Two years ago, when CtW Investment Group demanded JPMorgan Chase & Co. to exclude several members from its corporate board, Michael Pryce-Jones, a senior analyst at the activist shareholder, now claims the effort was a thankless task.
Pryce-Jones goes on, adiing that other investors are expected to meet his group’s proposal with puzzlement, silence or scorn.
“When we tried to do this in 2011, there was zero appetite,” he told reporters. “Everyone was still seeing Jamie Dimon in a positive light.

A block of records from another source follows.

(* ===== verification/Sleeplock.v ===== *)
(** sleeplock.c: long-term locks, whose waiters sleep; and a model of several
    threads using one, with the invariant that no wakeup is lost. *)
From S2P Require Import Prelude Monad.

(** A state that keeps the [locked] word of every sleep lock.  (The [pid] of
    struct sleeplock is for debugging and is never read.) *)
Class SleepLocks (S : Type) : Type := {
  sl_locked : slock -> S -> bool;
  sl_set : slock -> bool -> S -> S
}.

Section Sleeplock.
Context {S : Type} `{SleepLocks S}.

Definition initsleeplock (lk : slock) : M S unit := modify (sl_set lk false).

(** From the test of [while(lk->locked)] to the next sleep or to the end. *)
Definition acquiresleep_step (lk : slock) (_ : unit) : M S (blk unit unit) :=
  let* l := gets (sl_locked lk) in
  if l : bool then ret (Block (ChSleep lk) (LSleep lk) tt)
  else modify (sl_set lk true) ;;; release (LSleep lk) ;;; ret (Done tt).

(** [fuel] bounds the number of times the thread is woken to find the lock
    taken again. *)
Definition acquiresleep (fuel : nat) (lk : slock) : M S unit :=
  acquire (LSleep lk) ;;; blocks fuel (acquiresleep_step lk) tt.

Definition releasesleep (lk : slock) : M S unit :=
  acquire (LSleep lk) ;;;
  modify (sl_set lk false) ;;;
  wakeup (ChSleep lk) ;;;
  release (LSleep lk).

Definition holdingsleep (lk : slock) : M S bool :=
  acquire (LSleep lk) ;;;
  let* r := gets (sl_locked lk) in
  release (LSleep lk) ;;;
  ret r.

(** ** A lock that is free, or held by the caller *)

Lemma wp_acquiresleep fuel lk (Q : unit -> ctx -> S -> Prop) c s :
  LSleep lk ∉ held c -> sl_locked lk s = false -> Q tt c (sl_set lk true s) ->
  wp (acquiresleep (Datatypes.S fuel) lk) Q c s.
Proof.
  intros Hh Hl HQ. unfold acquiresleep. destruct c as [h w]. wp_steps. cbn [blocks].
  unfold acquiresleep_step. wp_steps. rewrite Hl. wp_steps. exact HQ.
Qed.

Lemma wp_releasesleep lk (Q : unit -> ctx -> S -> Prop) c s :
  LSleep lk ∉ held c -> LPtable ∉ held c ->
  Q tt (Ctx (held c) (woken c ++ [ChSleep lk])) (sl_set lk false s) -> wp (releasesleep lk) Q c s.
Proof.
  intros Hh Hp HQ. unfold releasesleep. destruct c as [h w]. wp_steps. exact HQ.
Qed.

Lemma wp_holdingsleep lk (Q : bool -> ctx -> S -> Prop) c s :
  LSleep lk ∉ held c -> Q (sl_locked lk s) c s -> wp (holdingsleep lk) Q c s.
Proof. intros Hh HQ. unfold holdingsleep. destruct c as [h w]. wp_steps. exact HQ. Qed.
End Sleeplock.

(** * Several threads and one lock *)

(** The [locked] word alone. *)
#[global] Instance one_lock : SleepLocks bool := {|
  sl_locked _ b := b;
  sl_set _ v _ := v
|}.

Definition the_lock : slock := SlBuf 0.

(** A thread: outside, ready to run [acquiresleep] (from its start, or woken
    up), asleep in it, or holding the lock. *)
Inductive slt : Type := Outside | Ready | Asleep | Holds.

(** All threads asleep on the lock's channel become ready. *)
Definition wake_slt (w : list chan) (t : slt) : slt :=
  match t with
  | Asleep => if decide (ChSleep the_lock ∈ w) then Ready else Asleep
  | _ => t
  end.

(** Thread [i] runs one stretch of the code: [acquiresleep] up to its next sleep
    or its end, or [releasesleep]. *)
Inductive sl_step : bool * list slt -> bool * list slt -> Prop :=
| sl_call b ts i : ts !! i = Some Outside -> sl_step (b, ts) (b, <[i := Ready]> ts)
| sl_get b ts i c b' : ts !! i = Some Ready ->
    acquiresleep_step the_lock tt (Ctx [LSleep the_lock] []) b = Ret (Done tt) c b' ->
    sl_step (b, ts) (b', <[i := Holds]> ts)
| sl_block b ts i c b' ch lk : ts !! i = Some Ready ->
    acquiresleep_step the_lock tt (Ctx [LSleep the_lock] []) b = Ret (Block ch lk tt) c b' ->
    sl_step (b, ts) (b', <[i := Asleep]> ts)
| sl_put b ts i c b' : ts !! i = Some Holds ->
    releasesleep the_lock (Ctx [] []) b = Ret tt c b' ->
    sl_step (b, ts) (b', wake_slt (woken c) <$> <[i := Outside]> ts).

Definition sl_inv (s : bool * list slt) : Prop :=
  (forall i : nat, s.2 !! i = Some Holds -> s.1 = true) /\
  (forall i j : nat, s.2 !! i = Some Holds -> s.2 !! j = Some Holds -> i = j) /\
  (s.1 = true -> exists i : nat, s.2 !! i = Some Holds) /\
  (forall i : nat, s.2 !! i = Some Asleep -> s.1 = true).

Lemma acquire_step_eq (b : bool) :
  acquiresleep_step the_lock tt (Ctx [LSleep the_lock] []) b =
  if b then Ret (Block (ChSleep the_lock) (LSleep the_lock) tt) (Ctx [LSleep the_lock] []) b
  else Ret (Done tt) (Ctx [] []) true.
Proof. now destruct b. Qed.

Lemma releasesleep_eq (b : bool) :
  releasesleep the_lock (Ctx [] []) b = Ret tt (Ctx [] [ChSleep the_lock]) false.
Proof. now destruct b. Qed.

Lemma insert_slt (ts : list slt) i j x y :
  <[i := x]> ts !! j = Some y -> i = j /\ x = y \/ i <> j /\ ts !! j = Some y.
Proof. intros E. apply list_lookup_insert_Some in E as [(? & ? & _)|[? ?]]; auto. Qed.

Lemma sl_step_inv s s' : sl_step s s' -> sl_inv s -> sl_inv s'.
Proof.
  intros Hs (I1 & I2 & I3 & I4).
  destruct Hs as [b ts i Hi|b ts i c b' Hi E|b ts i c b' ch lk Hi E|b ts i c b' Hi E]; cbn [fst snd] in *.
  - split_and!; cbn.
    + intros j Hj. apply insert_slt in Hj as [[_ ?]|[_ Hj]]; [done|eauto].
    + intros j k Hj Hk. apply insert_slt in Hj as [[_ ?]|[_ Hj]], Hk as [[_ ?]|[_ Hk]]; try done. eauto.
    + intros Hb. destruct (I3 Hb) as [j Hj]. exists j. rewrite list_lookup_insert_ne; [done|congruence].
    + intros j Hj. apply insert_slt in Hj as [[_ ?]|[_ Hj]]; [done|eauto].
  - rewrite acquire_step_eq in E. destruct b; [done|]. injection E as _ <-.
    assert (Hno : forall j, ts !! j <> Some Holds) by (intros j Hj; now specialize (I1 _ Hj)).
    split_and!; cbn; try done.
    + intros j k Hj Hk. apply insert_slt in Hj as [[<- _]|[_ Hj]], Hk as [[<- _]|[_ Hk]]; try done;
        exfalso; eapply Hno; eauto.
    + intros _. exists i. apply list_lookup_insert_eq. now apply lookup_lt_Some in Hi.
  - rewrite acquire_step_eq in E. destruct b; [|done]. injection E as _ _ _ <-. split_and!; cbn; try done.
    + intros j k Hj Hk. apply insert_slt in Hj as [[_ ?]|[_ Hj]], Hk as [[_ ?]|[_ Hk]]; try done. eauto.
    + intros _. destruct (I3 eq_refl) as [j Hj]. exists j. rewrite list_lookup_insert_ne; [done|congruence].
  - rewrite releasesleep_eq in E. injection E as <- <-. cbn [woken].
    assert (Hno : forall j x, (wake_slt [ChSleep the_lock] <$> <[i := Outside]> ts) !! j = Some x ->
      x <> Holds /\ x <> Asleep).
    { intros j x Hj. rewrite list_lookup_fmap in Hj. apply fmap_Some in Hj as (y & Hy & ->).
      apply insert_slt in Hy as [[_ <-]|[Hne Hy]]; [done|]. destruct y; cbn; try done.
      exfalso. apply Hne. eauto. }
    split_and!; cbn; try done.
    + intros j Hj. now destruct (Hno _ _ Hj).
    + intros j k Hj. now destruct (Hno _ _ Hj).
    + intros j Hj. now destruct (Hno _ _ Hj).
Qed.

(** Several threads sharing a sleep lock, in any interleaving of their
    stretches of acquiresleep and releasesleep: at most one holds the lock, and
    no wakeup is lost: as long as some thread is asleep waiting for the lock,
    another thread holds it (and its releasesleep will wake the sleeper). *)
Theorem sleeplock_no_lost_wakeup n b ts :
  rtc sl_step (false, replicate n Outside) (b, ts) ->
  (forall i j, ts !! i = Some Holds -> ts !! j = Some Holds -> i = j) /\
  (forall i, ts !! i = Some Asleep -> exists j, ts !! j = Some Holds).
Proof.
  intros Hr. assert (Hi : sl_inv (b, ts)).
  { assert (H0 : sl_inv (false, replicate n Outside)).
    { split_and!; cbn; try done; intros i ?; try intros ?; exfalso; repeat match goal with
        H : replicate _ _ !! _ = Some _ |- _ => apply lookup_replicate in H as [H _]; discriminate end. }
    revert H0. remember (false, replicate n Outside) as s0. remember (b, ts) as s1. clear Heqs0 Heqs1.
    induction Hr; eauto using sl_step_inv. }
  destruct Hi as (I1 & I2 & I3 & I4). cbn in *. split; [exact I2|]. intros i Hi. apply I3. eauto.
Qed.

(** Two threads: one holds the lock, the other sleeps. *)
Lemma sleeplock_no_lost_wakeup_witness :
  exists j : nat, [Holds; Asleep] !! j = Some Holds.
Proof.
  refine (proj2 (sleeplock_no_lost_wakeup 2 true [Holds; Asleep] _) 1%nat eq_refl).
  eapply rtc_l; [apply (sl_call _ _ 0); reflexivity|].
  eapply rtc_l; [apply (sl_call _ _ 1); reflexivity|].
  eapply rtc_l; [eapply (sl_get _ _ 0); reflexivity|].
  eapply rtc_l; [eapply (sl_block _ _ 1); reflexivity|]. apply rtc_refl.
Defined.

There was a halo around JPMorgan.”
This year, the response to his campaign has been absolutely different, Pryce-Jones added.
“People tell us they’ve actually taken time to look at this board’s composition and they’re dumbstruck,” he said. “People have turned and said to us, ‘We didn’t know it was so bad,’ or, ‘We never realized the board was so inexperienced.’ It’s a regular thing we hear now.”

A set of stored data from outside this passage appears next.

(* ===== verification/Disk.v ===== *)
(** fs.h, buf.h and memide.c: disk blocks, the buffers of the cache with the
    disk behind them, and the disk driver that keeps the disk in memory. *)
From S2P Require Import Prelude Monad Mem Mmu Sleeplock.

(** * Blocks (fs.h) *)

Definition BSIZE : Z := 512.
Abbreviation block := (list Z).

Definition block_ok (d : block) : Prop := length d = 512%nat /\ Forall is_u8 d.

(** [memmove] to and from the data of a buffer: the [n] bytes at [off], and
    storing bytes there. *)
Definition bytes_at (d : block) (off n : Z) : list Z := take (Z.to_nat n) (drop (Z.to_nat off) d).
Definition set_bytes (d : block) (off : Z) (bs : list Z) : block := list_inserts (Z.to_nat off) bs d.

(** Little-endian words in a block. *)
Definition rd16 (d : block) (off : Z) : Z := le_val (bytes_at d off 2).
Definition rd32 (d : block) (off : Z) : Z := le_val (bytes_at d off 4).
Definition wr16 (d : block) (off w : Z) : block := set_bytes d off (le_bytes 2 w).
Definition wr32 (d : block) (off w : Z) : block := set_bytes d off (le_bytes 4 w).

Lemma length_set_bytes d off bs : length (set_bytes d off bs) = length d.
Proof. apply length_inserts. Qed.

Lemma set_bytes_ok d off bs : block_ok d -> Forall is_u8 bs -> block_ok (set_bytes d off bs).
Proof.
  intros [Hl Hd] Hb. split; [now rewrite length_set_bytes|]. apply Forall_lookup. intros i x.
  unfold set_bytes. rewrite list_lookup_inserts_Some. rewrite Forall_lookup in Hd, Hb.
  intros [[_ H]|(_ & _ & H)]; eauto.
Qed.

Lemma wr32_ok d off w : block_ok d -> block_ok (wr32 d off w).
Proof. intros H. apply set_bytes_ok; [done|]. apply le_bytes_range. Qed.

Lemma bytes_at_ok d off n : Forall is_u8 d -> Forall is_u8 (bytes_at d off n).
Proof. intros H. apply Forall_take, Forall_drop, H. Qed.

Lemma bytes_at_lookup d off n (i : nat) :
  0 <= off -> bytes_at d off n !! i = if decide (i < Z.to_nat n)%nat then d !! (Z.to_nat off + i)%nat else None.
Proof.
  intros H0. unfold bytes_at. destruct (decide _).
  - rewrite lookup_take_lt by done. apply lookup_drop.
  - apply lookup_take_ge. lia.
Qed.

Lemma length_bytes_at d off n :
  0 <= off -> 0 <= n -> off + n <= Z.of_nat (length d) -> length (bytes_at d off n) = Z.to_nat n.
Proof. intros. unfold bytes_at. rewrite length_take, length_drop. lia. Qed.

(** Reading what was just written, and reading elsewhere. *)
Lemma bytes_at_set_eq d off bs :
  0 <= off -> off + Z.of_nat (length bs) <= Z.of_nat (length d) ->
  bytes_at (set_bytes d off bs) off (Z.of_nat (length bs)) = bs.
Proof.
  intros H0 Hl. apply list_eq_same_length with (length bs).
  - done.
  - rewrite length_bytes_at; rewrite ?length_set_bytes; lia.
  - intros i x y Hi. rewrite bytes_at_lookup by done. destruct (decide _); [|lia]. unfold set_bytes.
    rewrite list_lookup_inserts by lia.
    replace (Z.to_nat off + i - Z.to_nat off)%nat with i by lia. congruence.
Qed.

Lemma bytes_at_set_ne d off bs off' n :
  0 <= off -> 0 <= off' -> 0 <= n -> off' + n <= off \/ off + Z.of_nat (length bs) <= off' ->
  bytes_at (set_bytes d off bs) off' n = bytes_at d off' n.
Proof.
  intros H0 H1 H2 Hd. apply list_eq. intros i. rewrite !bytes_at_lookup by done. destruct (decide _); [|done].
  unfold set_bytes. destruct Hd.
  - apply list_lookup_inserts_lt. lia.
  - apply list_lookup_inserts_ge. lia.
Qed.

Lemma rd32_wr32_eq d off w :
  0 <= off -> off + 4 <= Z.of_nat (length d) -> rd32 (wr32 d off w) off = u32 w.
Proof.
  intros H0 Hl. unfold rd32, wr32. pose proof (bytes_at_set_eq d off (le_bytes 4 w)) as E.
  rewrite length_le_bytes in E. change (Z.of_nat 4) with 4 in E. rewrite E by lia. now rewrite le_val_bytes.
Qed.

Lemma rd32_wr32_ne d off w off' :
  0 <= off -> 0 <= off' -> off' + 4 <= off \/ off + 4 <= off' -> rd32 (wr32 d off w) off' = rd32 d off'.
Proof.
  intros H0 H1 H. unfold rd32, wr32. rewrite bytes_at_set_ne; [done..|]. rewrite length_le_bytes. lia.
Qed.

Lemma rd32_range d off : Forall is_u8 d -> 0 <= off -> off + 4 <= Z.of_nat (length d) -> is_u32 (rd32 d off).
Proof.
  intros Hd H0 Hl. unfold rd32, is_u32. pose proof (le_val_range _ (bytes_at_ok d off 4 Hd)) as R.
  rewrite length_bytes_at in R by lia. exact R.
Qed.

(** * Buffers (buf.h) *)

Definition B_VALID : Z := 0x2.
Definition B_DIRTY : Z := 0x4.

(** struct buf.  A pointer to a buffer is its index in [bcache.buf]; the index
    [HEAD] is [&bcache.head].  [b_locked] is the word of its sleep lock. *)
Record buf : Type := Buf {
  b_flags : Z;
  b_dev : Z;
  b_blockno : Z;
  b_locked : bool;
  b_refcnt : Z;
  b_prev : nat;
  b_next : nat;
  b_data : block
}.

Definition HEAD : nat := NBUF.
Definition buf0 : buf := Buf 0 0 0 false 0 0 0 (replicate 512 0).

Definition set_flags v b := Buf v (b_dev b) (b_blockno b) (b_locked b) (b_refcnt b) (b_prev b) (b_next b) (b_data b).
Definition set_dev v b := Buf (b_flags b) v (b_blockno b) (b_locked b) (b_refcnt b) (b_prev b) (b_next b) (b_data b).
Definition set_blockno v b := Buf (b_flags b) (b_dev b) v (b_locked b) (b_refcnt b) (b_prev b) (b_next b) (b_data b).
Definition set_locked v b := Buf (b_flags b) (b_dev b) (b_blockno b) v (b_refcnt b) (b_prev b) (b_next b) (b_data b).
Definition set_refcnt v b := Buf (b_flags b) (b_dev b) (b_blockno b) (b_locked b) v (b_prev b) (b_next b) (b_data b).
Definition set_prev v b := Buf (b_flags b) (b_dev b) (b_blockno b) (b_locked b) (b_refcnt b) v (b_next b) (b_data b).
Definition set_next v b := Buf (b_flags b) (b_dev b) (b_blockno b) (b_locked b) (b_refcnt b) (b_prev b) v (b_data b).
Definition set_data v b := Buf (b_flags b) (b_dev b) (b_blockno b) (b_locked b) (b_refcnt b) (b_prev b) (b_next b) v.

Definition valid (b : buf) : bool := negb (Z.land (b_flags b) B_VALID =? 0).
Definition dirty (b : buf) : bool := negb (Z.land (b_flags b) B_DIRTY =? 0).

(** * The buffer cache with its disk

    [bufs] is [bcache.buf] followed by [bcache.head].  [disk] is the image of the
    disk, block by block.  [trace] is not in the source: it records the blocks
    written to the disk, oldest first, so that the disk a crash leaves behind is
    the result of some prefix of them. *)
Record bst : Type := Bst {
  bufs : list buf;
  disk : list block;
  trace : list (Z * block)
}.

Definition set_bufs f s := Bst (f (bufs s)) (disk s) (trace s).
Definition bufof (i : nat) (s : bst) : buf := default buf0 (bufs s !! i).
Definition bset (i : nat) (f : buf -> buf) (s : bst) : bst := set_bufs (alter f i) s.
Definition bmod (i : nat) (f : buf -> buf) : M bst unit := modify (bset i f).

#[global] Instance bst_locks : SleepLocks bst := {|
  sl_locked lk s := match lk with SlBuf b => b_locked (bufof b s) | SlInode _ => false end;
  sl_set lk v s := match lk with SlBuf b => bset b (set_locked v) s | SlInode _ => s end
|}.

Definition dwrite (bno : Z) (d : block) (s : bst) : bst :=
  Bst (bufs s) (aset (disk s) bno d) (trace s ++ [(bno, d)]).

Lemma bufof_bset_eq i f s : (i < length (bufs s))%nat -> bufof i (bset i f s) = f (bufof i s).
Proof.
  intros H. unfold bufof, bset, set_bufs; cbn. rewrite list_lookup_alter_eq.
  destruct (lookup_lt_is_Some_2 _ _ H) as [x ->]. done.
Qed.

Lemma bufof_bset_ne i j f s : i <> j -> bufof j (bset i f s) = bufof j s.
Proof. intros H. unfold bufof, bset, set_bufs; cbn. now rewrite list_lookup_alter_ne. Qed.

Lemma length_bset i f s : length (bufs (bset i f s)) = length (bufs s).
Proof. apply length_alter. Qed.

(** * memide.c *)

(** [memdisk] is the start of the image, [disksize] its number of blocks. *)
Definition disksize (s : bst) : Z := Z.of_nat (length (disk s)).

(** The interrupt handler does nothing. *)
Definition ideintr : M bst unit := ret tt.

Definition iderw (b : nat) : M bst unit :=
  let* h := holdingsleep (SlBuf b) in
  if negb h then panic "iderw: buf not locked"
  else
    let* q := gets (bufof b) in
    let* n := gets disksize in
    if Z.land (b_flags q) (Z.lor B_VALID B_DIRTY) =? B_VALID then panic "iderw: nothing to do"
    else if negb (b_dev q =? 1) then panic "iderw: request not for disk 1"
    else if n <=? b_blockno q then panic "iderw: block out of range"
    else
      (if negb (Z.land (b_flags q) B_DIRTY =? 0) then
         bmod b (set_flags (Z.land (b_flags q) (Z.lnot B_DIRTY))) ;;;
         modify (dwrite (b_blockno q) (b_data q))
       else
         let* d := gets (fun s => aget [] (disk s) (b_blockno q)) in
         bmod b (set_data d)) ;;;
      bmod b (fun q => set_flags (Z.lor (b_flags q) B_VALID) q).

As The Huffington Post writes, “JPMorgan’s shareholders have become increasingly restless with the bank’s management over the past year, in light of the seemingly unending media and congressional attention to scandals within the institution.”
These activist investors now predict that the current year could bring numerous challenges to the bank’s management which will be finally successful.

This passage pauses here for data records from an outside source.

(* ===== verification/Ports.v ===== *)
(** The port instructions of x86.h and the registers of devices that are mapped
    into memory, as the drivers use them: the devices have a state [D], which
    reading and writing them changes. *)
From S2P Require Import Prelude Monad.

(** [insl] and [outsl] move [cnt] words of four bytes; [mmio_ld] and [mmio_st] load
    and store the word at an address. *)
Class IO (D : Type) : Type := {
  inb : Z -> D -> Z * D;
  outb : Z -> Z -> D -> D;
  insl : Z -> nat -> D -> list Z * D;
  outsl : Z -> list Z -> D -> D;
  mmio_ld : Z -> D -> Z * D;
  mmio_st : Z -> Z -> D -> D
}.

(** A state with devices in it. *)
Class HasDev (D S : Type) : Type := {
  dev : S -> D;
  set_devs : D -> S -> S
}.

Section Ports.
Context {D S : Type} `{IO D, HasDev D S}.

Definition io {A} (f : D -> A * D) : M S A :=
  fun c s => let r := f (dev s) in Ret r.1 c (set_devs r.2 s).

Definition out (f : D -> D) : M S unit := modify (fun s => set_devs (f (dev s)) s).

Lemma wp_io {A} (f : D -> A * D) (Q : A -> ctx -> S -> Prop) c s :
  Q (f (dev s)).1 c (set_devs (f (dev s)).2 s) -> wp (io f) Q c s.
Proof. done. Qed.

Lemma wp_out f (Q : unit -> ctx -> S -> Prop) c s : Q tt c (set_devs (f (dev s)) s) -> wp (out f) Q c s.
Proof. done. Qed.
End Ports.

They name the bank’s next annual shareholder meeting as an event that could bring start to major changes, including the possibility some directors will be forced to quit or that bank CEO and chairman Jamie Dimon could be made to give up one of his titles.
These activist investors also revealed that the dynamic of the bank is changing. “Our sense is that investors who previously opposed the proposal have been listening this year,” said Michael Garland, assistant New York City comptroller.
Lisa Lindsley, the director of capital strategies at the American Federation of State, County and Municipal Employees, a shareholder who also proposed to split the CEO and chairman roles, said the number of legal and regulatory issues facing JPMorgan have turned the institution into the “Lindsay Lohan of banks.”
“It’s good for shareholders that these stories have come out,” Lindsley said. “There’s been a shift in people’s perception about Jamie Dimon, and how he’s supposedly the only person that can be both chairman and CEO.”
She went on and mentioned an investigation headed by Sen. Carl Levin (D-Mich.) of the bank’s “London Whale” losses that found the federal Office of the Comptroller of the Currency had downgraded its rating of JPMorgan’s management team.
“It’s really a shame that we had to count on Senator Levin to let us know what was going on inside JPMorgan,” Lindsley said, noting that particular fact speaks to wider issues of transparency.
“No one on the outside really knows what’s been going on at the bank,” said Pryce-Jones, the CtW analyst. “Suddenly these things come out and people realize even those on the inside don’t know what’s going on.”